(Saved data entries)
----

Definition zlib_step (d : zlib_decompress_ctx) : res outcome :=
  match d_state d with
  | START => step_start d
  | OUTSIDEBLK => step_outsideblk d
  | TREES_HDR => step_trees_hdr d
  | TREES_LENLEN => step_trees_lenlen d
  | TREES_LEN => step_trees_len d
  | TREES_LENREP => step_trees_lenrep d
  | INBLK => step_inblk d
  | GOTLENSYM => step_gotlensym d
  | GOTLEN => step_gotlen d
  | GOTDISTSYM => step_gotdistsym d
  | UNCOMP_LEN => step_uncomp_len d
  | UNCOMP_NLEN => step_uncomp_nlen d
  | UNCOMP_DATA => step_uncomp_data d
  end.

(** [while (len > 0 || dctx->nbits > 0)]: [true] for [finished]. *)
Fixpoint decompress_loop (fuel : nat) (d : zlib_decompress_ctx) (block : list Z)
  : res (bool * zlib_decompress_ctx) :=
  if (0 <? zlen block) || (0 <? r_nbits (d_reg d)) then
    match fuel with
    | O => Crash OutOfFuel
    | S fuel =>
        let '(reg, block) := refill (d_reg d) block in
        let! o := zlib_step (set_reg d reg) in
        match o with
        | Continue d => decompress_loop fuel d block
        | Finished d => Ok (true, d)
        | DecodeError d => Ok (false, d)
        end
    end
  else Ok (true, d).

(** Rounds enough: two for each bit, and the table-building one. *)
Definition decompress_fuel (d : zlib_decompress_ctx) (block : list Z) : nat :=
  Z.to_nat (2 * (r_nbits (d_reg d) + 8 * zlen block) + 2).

----

◆ **WHAT IS NEEDED**:
Look above for the line containing "OUTSIDEBLK => step_outsideblk d". From there to the final line of the entries, repeat every line exactly.

◆ **FINISHED EXERCISE**:
  | OUTSIDEBLK => step_outsideblk d
  | TREES_HDR => step_trees_hdr d
  | TREES_LENLEN => step_trees_lenlen d
  | TREES_LEN => step_trees_len d
  | TREES_LENREP => step_trees_lenrep d
  | INBLK => step_inblk d
  | GOTLENSYM => step_gotlensym d
  | GOTLEN => step_gotlen d
  | GOTDISTSYM => step_gotdistsym d
  | UNCOMP_LEN => step_uncomp_len d
  | UNCOMP_NLEN => step_uncomp_nlen d
  | UNCOMP_DATA => step_uncomp_data d
  end.

(** [while (len > 0 || dctx->nbits > 0)]: [true] for [finished]. *)
Fixpoint decompress_loop (fuel : nat) (d : zlib_decompress_ctx) (block : list Z)
  : res (bool * zlib_decompress_ctx) :=
  if (0 <? zlen block) || (0 <? r_nbits (d_reg d)) then
    match fuel with
    | O => Crash OutOfFuel
    | S fuel =>
        let '(reg, block) := refill (d_reg d) block in
        let! o := zlib_step (set_reg d reg) in
        match o with
        | Continue d => decompress_loop fuel d block
        | Finished d => Ok (true, d)
        | DecodeError d => Ok (false, d)
        end
    end
  else Ok (true, d).

(** Rounds enough: two for each bit, and the table-building one. *)
Definition decompress_fuel (d : zlib_decompress_ctx) (block : list Z) : nat :=
  Z.to_nat (2 * (r_nbits (d_reg d) + 8 * zlen block) + 2).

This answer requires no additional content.